----- Given data

(** * solaSphere: wagering ledger and settlement engine

    A shallow embedding of the two [GameService] implementations of the
    repository and of the deposit reconciliation task:

    - the transactional service (the [GameService] class that follows
      [UserGateway] in [src/user/user.gateway.ts]), module [Transactional];
    - the non-transactional service ([src/game/game.serivce.ts]), module
      [NonTransactional], and its runs, in which the settlement of a game
      lands after the [join] that started it has returned, module
      [NonTransactionalRuns];
    - [TasksService.checkDeposits] ([src/tasks/tasks.service.ts]), module
      [Tasks], and the cron handler that starts it
      ([src/tasks/tasks.controller.ts]), module [TaskController];
    - the queries of the two services ([findById], [findByUserId],
      [findByUserPublicKey], [getActive], [getLastEnded]), modules
      [TransactionalQueries] and [NonTransactionalQueries];
    - the rooms of [UserGateway] ([src/user/user.gateway.ts]), module
      [UserGatewayRooms];
    - [AssociatedKeypairService]
      ([src/associatedKeypair/associatedKeypair.service.ts]), module
      [AssociatedKeypairService].

    JavaScript numbers are IEEE-754 doubles.  A finite double is embedded as
    the rational it denotes ([Q]), and [*], [/], [+] and [-] on numbers as the
    exact operation followed by the rounding to the nearest double, ties to
    even ([Js.fl]); comparisons and [Math.round] are exact on doubles.  [NaN],
    the infinities, the sign of zero and the overflow past 2^1024 are outside
    the model.  Equalities between amounts are stated with [==].  Moves,
    user ids and game ids are non-negative whole numbers ([nat]). *)

From Stdlib Require Import QArith Qround Qabs Qpower String DecimalString Lia Lqa.
From stdpp Require Import gmap strings list fin_maps functions sorting.

Local Open Scope Q_scope.

(** ** JavaScript primitives used by the services *)

Module Js.

(** *** Numbers

    The nearest integer to a rational, halves to the even neighbour. *)
Definition round_half_even (x : Q) : Z :=
  let q := Qfloor x in
  match Qcompare (x - inject_Z q) (1 # 2) with
  | Lt => q
  | Gt => (q + 1)%Z
  | Eq => if Z.even q then q else (q + 1)%Z
  end.

(** The binary exponent of a positive rational: the [k] with
    2^k <= x < 2^(k+1). *)
Definition exponent (x : Q) : Z :=
  let k := (Z.log2 (Z.abs (Qnum x)) - Z.log2 (Zpos (Qden x)))%Z in
  if Qle_bool (2 ^ k) (Qabs x) then k else (k - 1)%Z.

(** The double nearest to a positive rational: 53 significant bits, the
    last of which weighs at least 2^-1074 (the subnormal numbers). *)
Definition nearest (x : Q) : Q :=
  let e := Z.max (exponent x - 52) (-1074) in
  inject_Z (round_half_even (x / 2 ^ e)) * 2 ^ e.

(** Rounding to the nearest double, ties to even. *)
Definition fl (x : Q) : Q :=
  match Qcompare x 0 with
  | Eq => 0
  | Gt => nearest x
  | Lt => - nearest (- x)
  end.

(** [x + y], [x - y], [x * y] and [x / y] on numbers. *)
Definition add (x y : Q) : Q := fl (x + y).
Definition sub (x y : Q) : Q := fl (x - y).
Definition mul (x y : Q) : Q := fl (x * y).
Definition div (x y : Q) : Q := fl (x / y).

(** [x < y] on numbers. *)
Definition lt (x y : Q) : bool := negb (Qle_bool y x).

(** [Math.round]: the nearest integer, halves rounded up. *)
Definition Math_round (x : Q) : Q := inject_Z (Qfloor (x + (1 # 2))).

(** *** Strings and arrays *)

(** [String(n)] for a non-negative integer. *)
Definition to_string (n : nat) : string :=
  NilEmpty.string_of_uint (Nat.to_uint n).

(** [[a, b].sort()] on two non-negative integers: without a comparator the
    elements are ordered by their string forms, code unit by code unit; the
    sort is stable. *)
Definition sort2 (a b : nat) : nat * nat :=
  if String.ltb (to_string b) (to_string a) then (b, a) else (a, b).

(** [Math.max(...elems)] on a non-empty array of non-negative integers. *)
Definition Math_max (elems : list nat) : nat := foldr Nat.max 0%nat elems.

(** Arrays are heap objects: an array literal allocates a fresh reference
    and [===] between two arrays compares the references, not the
    elements. *)
Definition ref := nat.

Record heap := Heap { next_ref : ref; cells : list (ref * list nat) }.

Definition alloc (elems : list nat) (h : heap) : ref * heap :=
  (next_ref h, Heap (S (next_ref h)) ((next_ref h, elems) :: cells h)).

Definition strict_eq_ref (r1 r2 : ref) : bool := Nat.eqb r1 r2.

Definition read (r : ref) (h : heap) : list nat :=
  match List.find (λ c, Nat.eqb (fst c) r) (cells h) with
  | Some c => snd c
  | None => []
  end.

End Js.

(** ** Data model shared by both services *)

Definition UserId := nat.
Definition GameId := nat.

(** The values the [status] string of a game takes in the sources. *)
Inductive Status := active | joined | ended | cancelled.

#[global] Instance Status_eq_dec : EqDecision Status.
Proof. solve_decision. Defined.

(** The failures of the services.  Each is an [HttpException] with status
    [FORBIDDEN] in the sources; the constructors carry the names the
    specification gives to the error kinds (section 7). *)
Inductive error :=
| InsufficientFunds        (* changeBalance: the balance would become negative *)
| InsufficientBalance      (* 'Balance needs to be higher than the game bet ...' *)
| ActiveGameLimitExceeded  (* "You can't have more than 5 active games" *)
| GameNotFound             (* 'Game does not exists' *)
| GameNotActive            (* 'You can join only active games',
                              'You can cancel only active game' *)
| SelfJoinForbidden        (* 'You can not join your own game' *)
| NotOwner                 (* 'You can not cancel another person`s game' *)
| SettlementFailure        (* the catch block of a transaction:
                              'Failed to create a game', 'Failed to join a game',
                              'Failed to cancel a game' *)
| TypeError.               (* a dereference of undefined *)

Inductive outcome (A : Type) :=
| Ok (a : A)
| Err (e : error).
Arguments Ok {A} a.
Arguments Err {A} e.

(** Events handed to the socket gateways. *)
Inductive Event (G : Type) :=
| BalanceChange (user : UserId) (balance : Q) (fromDeposit : bool)
| NewGame (id : GameId) (game : G)
| GameUpdate (id : GameId) (game : G).
Arguments BalanceChange {G} user balance fromDeposit.
Arguments NewGame {G} id game.
Arguments GameUpdate {G} id game.

Definition is_BalanceChange {G} (e : Event G) : bool :=
  match e with BalanceChange _ _ _ => true | _ => false end.

(** The persistent store (the [users] and [games] collections) together with
    the trace of events emitted so far. *)
Record Store (G : Type) := MkStore {
  balances : UserId → Q;
  games : gmap GameId G;
  events : list (Event G)
}.
Arguments MkStore {G} balances games events.
Arguments balances {G} s.
Arguments games {G} s.
Arguments events {G} s.

(** ** A state and exception monad for the [async] service methods *)

Definition M (G A : Type) : Type := Store G → outcome A * Store G.

#[global] Instance M_ret {G} : MRet (M G) := λ A a σ, (Ok a, σ).

#[global] Instance M_bind {G} : MBind (M G) := λ A B k m σ,
  match m σ with
  | (Ok a, σ') => k a σ'
  | (Err e, σ') => (Err e, σ')
  end.

Definition throw {G A} (e : error) : M G A := λ σ, (Err e, σ).

Definition emit {G} (e : Event G) : M G unit :=
  λ σ, (Ok tt, MkStore (balances σ) (games σ) (events σ ++ [e])).

(** [game.save()]. *)
Definition save {G} (id : GameId) (game : G) : M G unit :=
  λ σ, (Ok tt, MkStore (balances σ) (<[id := game]> (games σ)) (events σ)).

(** A MongoDB session: [startTransaction] ... [commitTransaction], and in the
    [catch] block [abortTransaction] followed by a fresh [HttpException].
    Aborting undoes the writes to the collections; what was already sent to
    the sockets stays sent. *)
Definition transaction {G A} (body : M G A) (failure : error) : M G A :=
  λ σ, match body σ with
       | (Ok a, σ') => (Ok a, σ')
       | (Err _, σ') => (Err failure, MkStore (balances σ) (games σ) (events σ'))
       end.

(** [await Promise.all([p1, p2, ...])]: every call of the array literal is
    started, in order, and runs whether or not another one fails; the first
    failure, if any, is what the [await] throws. *)
Fixpoint Promise_all {G} (calls : list (M G unit)) : M G unit :=
  match calls with
  | [] => mret tt
  | call :: calls =>
      λ σ, match call σ with
           | (Ok _, σ') => Promise_all calls σ'
           | (Err e, σ') => (Err e, snd (Promise_all calls σ'))
           end
  end.

(** A call whose promise is not awaited: its effects happen, its failure is
    not seen by the caller. *)
Definition detached {G} (call : M G unit) : M G unit :=
  λ σ, (Ok tt, snd (call σ)).

(** [try { body } catch (e) { throw failure }]. *)
Definition try_catch {G A} (body : M G A) (failure : error) : M G A :=
  λ σ, match body σ with
       | (Ok a, σ') => (Ok a, σ')
       | (Err _, σ') => (Err failure, σ')
       end.

(** ** The user gateway ([UserGateway] in [src/user/user.gateway.ts]) *)

Module UserGateway.

(** [balanceChangeNotify(_id, balance, fromDeposit = false)]: the event
    ['balanceChange'] is emitted to the socket room of the user. *)
Definition balanceChangeNotify {G} (_id : UserId) (balance : Q) (fromDeposit : bool)
  : M G unit :=
  emit (BalanceChange _id balance fromDeposit).

End UserGateway.

(** ** The ledger *)

Module UserService.

(** Modelled from the spec: [UserService.changeBalance] ([src/user/user.service.ts]
    is not among the sources).  Section 4.1: the signed amount is added to the
    user's balance; the call fails with [InsufficientFunds], changing nothing,
    if the result would be negative; on success the new balance is persisted
    and, if [notify] is true, a balance-changed event carrying the new balance
    is emitted through [UserGateway.balanceChangeNotify], whose [fromDeposit]
    flag keeps its default for calls that do not come from the deposit
    reconciler.

    This is the version of the method the non-transactional service calls,
    with the notification flag as third argument.  That service debits and
    credits whole numbers only, the stake and a payout that went through
    [Math.round]: on whole numbers below 2^53 the sum of two doubles is the
    exact sum (lemma [Js_add_whole]), which is what is written here. *)
Definition changeBalance {G} (user : UserId) (amount : Q) (notify : bool) : M G unit :=
  λ σ, let balance := balances σ user + amount in
       if Js.lt balance 0 then (Err InsufficientFunds, σ)
       else
         let σ' := MkStore (<[user := balance]> (balances σ)) (games σ) (events σ) in
         if notify then UserGateway.balanceChangeNotify user balance false σ'
         else (Ok tt, σ').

----------

Activity: Lines above that include the string "Inductive" need to be copied.

Result of the task:
Inductive Status := active | joined | ended | cancelled.
Inductive error :=
Inductive outcome (A : Type) :=
Inductive Event (G : Type) :=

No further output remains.